Macchie di caffè, uovo, vino e… I rimedi naturali (e non aggressivi) per eliminarle

ROMA – Smacchiare i tessuti in modo efficace e risparmiando sui detersivi. Per togliere le macchie dal bucato con dei rimedi naturali ovviamente ogni famiglia ha il suo metodo, ma ci sono vari accorgimenti e suggerimenti per eliminare le macchie più ostinate a seconda del tessuto e del tipo di sporco.

Caffè:  sui tessuti di lino e di cotone basta utilizzare acqua bollente in quantità, a differenza della seta e della lana che ha bisogno di un aiuto con il sapone di Marsiglia, sfregandolo sulla macchia e poi risciacquato con abbondante acqua calda. E’ bene al momento che viene fatta la macchia che venga detersa con acqua gassata. Se le macchie sono vecchie e fanno difficoltà ad andare via si possono tamponare con una leggera dose di alcool. Per le macchie più impegnative sulla lana o sulla seta si scioglie un tuorlo d’uovo nell’alcol e con un batuffolo imbevuto della miscela si strofina la macchia.

Cioccolata: per la lana, la seta, il lino colorato e il cotone bisogna diluire un po’ di ammoniaca in acqua e immergervi la parte, per il cotone e il lino bianco invece si insapona con acqua fredda e varechina.
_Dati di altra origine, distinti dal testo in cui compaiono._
Lemma beacon_alloc_ok n id ni bo0 :
  n_nodes n !! id = Some ni -> net_fit n -> length (if_broadcastaddr n) = 6%nat -> ic_opmode n = IEEE80211_M_HOSTAP -> beacon_caps n ->
  (1 <= length (ic_tim_bitmap n) <= 128)%nat ->
  match m_get_impl (n_heap n) MT_HEADER true with
  | (None, _) => exists n', ieee80211_beacon_alloc n id bo0 = Ok (None, n')
  | (Some _, _) => exists m bo n', ieee80211_beacon_alloc n id bo0 = Ok (Some (m, bo), n') /\
      (forall k, alike n k -> bcn_ok k bo m) /\
      (forall aid, tim_says (tim_at bo m) aid = false) /\
      exists t, beacon_trailer n ni = Ok t /\ mdata m = beacon_header n ni ++ beacon_head n ni ++ beacon_tim n ++ t
  end.
Proof.
  intros E F Hb Hap C L. pose proof (nt_nodes _ F _ _ E) as N. destruct (beacon_trailer_ok n ni F N C) as (t & Et & Lw & Lt).
  unfold ieee80211_beacon_alloc. rewrite (node_at_Some _ _ _ E). cbn [res_bind].
  pose proof (beacon_head_length n ni N) as [Lh1 Lh2]. assert (length (beacon_tim n) = 6%nat) as Ltim by (unfold beacon_tim; by rewrite Hap).
  destruct (beacon_room_ok n ni t N L Lt) as [Hroom Hr].
  pose proof (getmgtframe_ok (n_heap n) _ Hr) as G. destruct (m_get_impl (n_heap n) MT_HEADER true) as [[m0|] h]; [|rewrite G; by eexists].
  destruct G as (m & -> & Dm & Cm & Pm & _). cbn [res_bind].
  change (beacon_trailer (set_heap n h) ni) with (beacon_trailer n ni). change (beacon_head (set_heap n h) ni) with (beacon_head n ni).
  change (beacon_tim (set_heap n h)) with (beacon_tim n). rewrite Et. cbn [res_bind].
  set (head := beacon_head n ni) in *. set (tim := beacon_tim n) in *. set (body := head ++ tim ++ t).
  assert (length body = length head + 6 + length t)%nat as Lb by (unfold body; rewrite !length_app; lia).
  assert (m_data m + length body + length (ic_tim_bitmap n) <= length (m_cluster m))%nat as Lm.
  { rewrite Dm, Cm, Lb. pose proof (roundup4_le (sizeof_frame + beacon_room n ni)). unfold cluster_size, MCLBYTES, MH_ALIGN, sizeof_frame in *. lia. }
  rewrite fill_frame_ok by lia. cbn [res_bind].
  rewrite m_prepend_here by (done || (cbn [m_data set_ph_len set_hdr set_window]; rewrite Dm; unfold sizeof_frame; lia)).
  match goal with |- context [beacon_header ?k ni] => assert (beacon_header k ni = beacon_header n ni) as -> by by destruct (has_flag _ IEEE80211_F_WME) end.
  assert (length (beacon_header n ni) = 24%nat) as Lhd.
  { unfold beacon_header. rewrite !length_app, Hb, (nt_addr _ F), (proj2 (nf_addr _ N)). done. }
  eexists _, _, _. split; [done|]. change (ic_opmode (set_heap n h)) with (ic_opmode n). rewrite Hap. cbn [Z.eqb IEEE80211_M_HOSTAP IEEE80211_M_IBSS].
  change (ic_flags (n_ic (set_heap n h))) with (ic_flags (n_ic n)). set (c := splice (m_data m) body (m_cluster m)).
  assert (length c = length (m_cluster m)) as Lc by (apply length_splice; lia).
  set (hd := beacon_header n ni) in *. set (d := m_data m) in *. assert (tim_bitmap = 5%nat) as E5 by done.
  assert (24 <= d)%nat as Hd24 by (rewrite Dm; unfold sizeof_frame; lia).
  assert (forall i, (d <= i < d + length body)%nat -> byte_at (splice (d - sizeof_frame) hd c) i = byte_at body (i - d)) as Hbyte.
  { intros i Hi. rewrite byte_at_splice by (rewrite Lhd, Lc; unfold sizeof_frame; lia). rewrite decide_False by (rewrite Lhd; unfold sizeof_frame; lia).
    subst c. rewrite byte_at_splice by lia. by rewrite decide_True by lia. }
  assert (forall i, (i < 6)%nat -> byte_at (drop (d + length head) (splice (d - sizeof_frame) hd c)) i = byte_at tim i) as Ht.
  { intros i Hi. rewrite byte_at_drop, Hbyte by lia. unfold body, byte_at. rewrite app_nth2, app_nth1 by lia. f_equal. lia. }
  assert (tim = [IEEE80211_ELEMID_TIM; 4; 0; ic_dtim_period (ic_conf n); 0; 0]) as Etim by (unfold tim, beacon_tim; by rewrite Hap).
  split_and!.
  - intros k [Lk Fk]. split; cbn [bo_caps bo_tim bo_trailer bo_tim_len bo_trailer_len bo_wme m_cluster mstore set_cluster]; try lia.
    + fold d. unfold tim_at. cbn [bo_tim m_cluster mstore set_cluster set_ph_len set_hdr set_window m_data]. fold d. rewrite !Nat.add_0_r.
      fold c. rewrite Ht by (unfold tim_len; lia). by rewrite Etim.
    + cbn [m_data set_ph_len set_hdr set_window m_cluster mstore set_cluster]. fold d. rewrite !Nat.add_0_r. fold c.
      rewrite length_splice by (rewrite Lhd, Lc; unfold sizeof_frame; lia). rewrite Lc. lia.
    + rewrite Fk. intros Hw. rewrite Hw. split; [done|]. by apply Lw.
  - intros aid. apply tim_silent; unfold tim_at; cbn [bo_tim m_cluster mstore set_cluster set_ph_len set_hdr set_window m_data]; fold d;
      rewrite !Nat.add_0_r; fold c; rewrite Ht by (apply Nat.ltb_lt; done); by rewrite Etim.
  - exists t. split; [done|]. unfold mdata. cbn [m_data m_len m_cluster mstore set_cluster set_ph_len set_hdr set_window]. fold d. rewrite !Nat.add_0_r. fold c body.
    change (sizeof_frame) with 24%nat. rewrite <- Lhd. apply (framed_content m (d - length hd) body hd); [rewrite Lhd; fold d; lia|lia].
Qed.
(** C7. For every [dir], for every provider and whatever
    [create_directories] reports, [Init] makes four calls: it creates and
    then registers with the [ConfigWatcher] the directory
    [confDir / "pipeline_config" / dir], with the provider's pipeline mutex,
    and it creates and then registers with the [InstanceConfigWatcher] the
    directory [confDir / "instance_config" / dir], with the provider's
    instance mutex: one source per watcher. The provider's two source
    directories are set to these paths and the rest of the provider is
    unchanged. [/] is [operator/=] of [std::filesystem::path]: for a [dir]
    that is a name (not an absolute path) the two directories are
    [confDir/pipeline_config] and [confDir/instance_config] followed by a
    separator and [dir]. *)
Theorem Init_registers_two_sources {Rest : Type} (confDir : string)
    (create_directories_ec : path -> error_code) (dir : string)
    (this : ConfigProvider Rest) :
  let pipelineDir := confDir /= "pipeline_config" /= dir in
  let instanceDir := confDir /= "instance_config" /= dir in
  let '(this', calls) := Init confDir create_directories_ec dir this in
  calls = [ create_directories pipelineDir;
            ConfigWatcher_AddSource pipelineDir mPipelineMux;
            create_directories instanceDir;
            InstanceConfigWatcher_AddSource instanceDir mInstanceMux ]
  /\ pipeline_sources calls = [(pipelineDir, mPipelineMux)]
  /\ instance_sources calls = [(instanceDir, mInstanceMux)]
  /\ created_before [] calls = true
  /\ this' = mkConfigProvider pipelineDir instanceDir (rest this)
  /\ (is_absolute dir = false ->
      pipelineDir = ((confDir /= "pipeline_config") ++ "/" ++ dir)%string
      /\ instanceDir = ((confDir /= "instance_config") ++ "/" ++ dir)%string).
Proof.
  cbv zeta. unfold Init. cbn [mPipelineSourceDir mInstanceSourceDir rest].
  split; [reflexivity |]. split; [reflexivity |]. split; [reflexivity |].
  split; [| split; [reflexivity | intros H; split]].
  - cbn [created_before app].
    rewrite !bool_decide_eq_true_2; [reflexivity | set_solver | set_solver].
  - destruct (path_append_name confDir "pipeline_config") as [Hf _];
      [reflexivity | reflexivity |].
    unfold path_append at 1. now rewrite H, Hf.
  - destruct (path_append_name confDir "instance_config") as [Hf _];
      [reflexivity | reflexivity |].
    unfold path_append at 1. now rewrite H, Hf.
Qed.
(** * pluggy: the plugin registry of [pluggy/_manager.py]

    A shallow embedding of [PluginManager] and of the parts of its
    collaborators it drives, together with the properties of the registry
    that the design document states.

    Conventions of the embedding.
    - A Python [dict] is an insertion-ordered association list without
      duplicate keys ([Dict]): iteration order is observable in [get_name]
      and [check_pending].
    - Python objects are compared by identity ([id]); plugin objects keep
      the default equality of [object].  Their truth value, which a class
      may define with [__bool__] or [__len__], is the field [__bool__].
    - A method of [PluginManager] is a computation in the monad [M]: it
      reads and writes the manager, runs plugin code on an abstract user
      environment [Env], may raise, and appends to a journal.  When a
      computation raises, the manager is left as it was at the [raise].
    - References to [_HookCaller] objects are the keys of the hook relay's
      [__dict__]; mutation through a reference updates the relay.
    - [assert] statements are executed.
    - A warning is handed to [warnings.warn_explicit], which lies outside
      the registry: it acts on the environment and raises the warning when
      a filter turns it into an error ([Warnings]). *)

From Stdlib Require Import String Ascii List Bool Arith NArith Lia.
From Stdlib Require Import DecimalString.
Import ListNotations.
Local Open Scope string_scope.
Local Open Scope list_scope.

Set Implicit Arguments.

(* ================================================================== *)
(** ** Insertion-ordered dictionaries with string keys *)
(* ================================================================== *)

Module Dict.
Section Ops.
Context {V : Type}.

Definition t := list (string * V).

Definition empty : t := [].

(** [d.get(k)] with the absent case kept apart from a stored [None]:
    the caller decides what the default is. *)
Fixpoint get (d : t) (k : string) : option V :=
  match d with
  | [] => None
  | (k', v) :: d' => if String.eqb k' k then Some v else get d' k
  end.

(** [k in d] *)
Definition contains (d : t) (k : string) : bool :=
  match get d k with Some _ => true | None => false end.

(** [d[k] = v]: an existing key keeps its position, a new key goes last. *)
Fixpoint set (d : t) (k : string) (v : V) : t :=
  match d with
  | [] => [(k, v)]
  | (k', v') :: d' =>
      if String.eqb k' k then (k', v) :: d' else (k', v') :: set d' k v
  end.

(** [del d[k]] on a key that is present; on an absent key the result is
    [d] itself (Python raises [KeyError] there: callers test first). *)
Fixpoint del (d : t) (k : string) : t :=
  match d with
  | [] => []
  | (k', v') :: d' =>
      if String.eqb k' k then d' else (k', v') :: del d' k
  end.

Definition keys (d : t) : list string := map fst d.
Definition values (d : t) : list V := map snd d.
Definition items (d : t) : list (string * V) := d.

(** No key occurs twice: the shape every dictionary built with [set]
    from [empty] has. *)
Definition wf (d : t) : Prop := NoDup (keys d).
End Ops.
Arguments t : clear implicits.
End Dict.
Grasso: per tutti i tessuti come la lana, la seta, il cotone, i l lino colorato e i tessuti sintetici il grasso si può togliere con facilità mettendoci subito del borotalco, se mancasse va bene anche del lievito basta che sia in polvere. Aspettare almeno un’ora poi spolverare la parte ed eseguire una ricca lavatura passando prima del sapone di Marsiglia a secco sulla parte e poi acqua ben calda. Un ultimo consiglio molto utilizzato attualmente: strofinare la macchia a secco con il sapone per i piatti, meglio se ecologico. Poi lavare con acqua ben calda.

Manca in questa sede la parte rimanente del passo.